:: Records for this task ::

Lemma getNode_setNodeMeta a i m j :
  Editor.getNode (ad_editor (Adapter.setNodeMeta a i m).1) j =
    if j =s i then (λ n, with_meta n (merged_meta (node_meta n) m)) <$> Editor.getNode (ad_editor a) j
    else Editor.getNode (ad_editor a) j.
Proof using Type.
  unfold Adapter.setNodeMeta, run, Editor.setNodeMeta, Editor.getNode.
  destruct (jget i (nodes (ad_editor a))) as [n|] eqn:E; cbn -[emit].
  - rewrite handlers_editor. cbn. rewrite jget_jalter. case_bool_decide; [subst; by rewrite E|done].
  - case_bool_decide; [subst; by rewrite E|done].
Qed.

(** What [setNodeMeta] keeps of the modes the panel stores. *)
Lemma merged_modes prev cm pm k v :
  NoDup (jkeys cm) → jget k cm = Some v →
  ∃ ui modes, oprop (merged_meta prev [("ui", JObj [("controlModes", JObj cm); ("pairModes", JObj pm)])]) "ui" = JObj ui ∧
    oprop ui "controlModes" = JObj modes ∧
    modes = ospread (entries (js_or (prop (js_or (oprop prev "ui") (JObj [])) "controlModes") (JObj []))) cm ∧
    jget k modes = Some v.
Proof using Type.
  intros Hd Hv. set (o := [("controlModes", JObj cm); ("pairModes", JObj pm)]). unfold merged_meta.
  change (js_or (oprop [("ui", JObj o)] "ui") JNull) with (JObj o). cbn [truthy].
  unfold merge_modes. change (prop (JObj o) "controlModes") with (JObj cm). change (prop (JObj o) "pairModes") with (JObj pm).
  cbn [truthy entries]. set (modes := ospread (entries (js_or (prop _ "controlModes") (JObj []))) cm).
  eexists _, modes. split; [unfold oprop at 1; rewrite jget_oset_eq; reflexivity|]. split; [|split; [done|]].
  - unfold oprop. rewrite jget_oset_ne by done. by rewrite jget_oset_eq.
  - unfold modes. rewrite jget_ospread by done. by rewrite Hv.
Qed.

(** Completing the modes keeps one that is set, of a control whose value is not
    an expression. *)
Lemma complete_modes_keep values cs st k m :
  oprop st.1 k = JStr m → m ≠ "" → inferControlMode (oprop values k) = "fixed" →
  oprop (foldl (complete_modes num_toString values) st cs).1 k = JStr m.
Proof using Type.
  intros Hk Hm Hv. revert st Hk. induction cs as [|c cs IH]; intros st Hk; [done|]. cbn [foldl]. apply IH.
  unfold complete_modes. destruct st as [cm pm]. cbn [fst] in *.
  destruct (_ || _) eqn:E; [|done]. unfold oprop. rewrite jget_oset. destruct (bool_decide_reflect (k = control_key c)) as [Ek|Ek]; [|exact Hk].
  exfalso. rewrite <- Ek, Hk, Hv in E. cbn in E. rewrite bool_decide_false in E by done. discriminate E.
Qed.

(** The mode chosen for a control without a value is found again when the panel
    is closed and opened, whatever else is stored in the metadata. *)
Theorem modes_survive_closing p k mode s n wf vm ex node :
  mode = "fixed" ∨ mode = "expression" →
  Editor.getNode (ad_editor (cp_adapter p)) (cp_nodeId p) = Some node →
  obj_ok (entries (js_or (prop (js_or (oprop (node_meta node) "ui") (JObj [])) "controlModes") (JObj []))) →
  node_id_of n = cp_nodeId p → st_adapter s = cp_adapter (onControlModeChange p k mode) →
  let q := new_panel num_toString s n wf vm ex in
  oprop (cp_controlValues q) k ∈ [JUndef; JNull; JStr ""] → getControlMode q k = mode.
Proof using Type.
  intros Hmode Hnode Hui Hn Hs q Hv.
  assert (mode ≠ "") as Hne by (by destruct Hmode as [->| ->]).
  unfold q, new_panel in *. match goal with |- context [initControlValues _ _ ?x] => set (p0 := x) in * end.
  destruct (initControlValues_fields num_toString n p0) as (_ & Hcv & _).
  assert (oprop (cp_controlModes (initControlValues num_toString n p0)) k = JStr mode) as Hm.
  { unfold initControlValues. match goal with |- context [foldl ?f ?st ?cs] => set (modes := foldl f st cs) end.
    assert (oprop modes.1 k = JStr mode) as H.
    2:{ clearbody modes. by destruct modes. }
    apply complete_modes_keep; [|done|].
    2:{ rewrite <- Hcv. by repeat (apply elem_of_cons in Hv as [->|Hv]; [done|]); set_solver. }
    cbn [fst]. change (cp_adapter p0) with (st_adapter s). rewrite Hs, Hn.
    set (cm := oset k (JStr mode) (ospread [] (cp_controlModes p))).
    change (cp_adapter (onControlModeChange p k mode)) with (Adapter.setNodeMeta (cp_adapter p) (cp_nodeId p)
      [("ui", JObj [("controlModes", JObj cm); ("pairModes", JObj (cp_pairModes p))])]).1.
    assert (∀ a i, Adapter.getNodeMeta a i = default [] (node_meta <$> Editor.getNode (ad_editor a) i)) as ->.
    { intros a i. unfold Adapter.getNodeMeta, Editor.getNodeMeta, Editor.getNode. by destruct (jget i _). }
    rewrite getNode_setNodeMeta, bool_decide_true by done. rewrite Hnode.
    cbn [fmap option_fmap option_map default from_option id node_meta with_meta].
    assert (obj_ok cm) as Hcm by (apply obj_ok_oset, obj_ok_ospread, obj_ok_nil).
    destruct (merged_modes (node_meta node) cm (cp_pairModes p) k (JStr mode)) as (ui & modes' & E1 & E2 & E3 & E4);
      [by apply obj_ok_NoDup|apply jget_oset_eq|].
    rewrite E1. cbn [js_or truthy]. change (prop (JObj ui) "controlModes") with (oprop ui "controlModes"). rewrite E2.
    unfold spread_of, oprop. cbn [js_or truthy entries].
    rewrite ospread_nil_l by (rewrite E3; by apply obj_ok_ospread). by rewrite E4. }
  unfold getControlMode. rewrite Hm.
  apply elem_of_cons in Hv as [Hv|Hv]; [|apply elem_of_cons in Hv as [Hv|Hv]; [|apply list_elem_of_singleton in Hv]]; rewrite Hv; cbn;
    destruct Hmode as [->| ->]; done.
Qed.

:::

Your objective: Beginning at the line with "cbn [truthy entries]." and ending at the line with "- unfold oprop.", reproduce each line of the data above exactly, and add no other lines.

Answer box:
  cbn [truthy entries]. set (modes := ospread (entries (js_or (prop _ "controlModes") (JObj []))) cm).
  eexists _, modes. split; [unfold oprop at 1; rewrite jget_oset_eq; reflexivity|]. split; [|split; [done|]].
  - unfold oprop. rewrite jget_oset_ne by done. by rewrite jget_oset_eq.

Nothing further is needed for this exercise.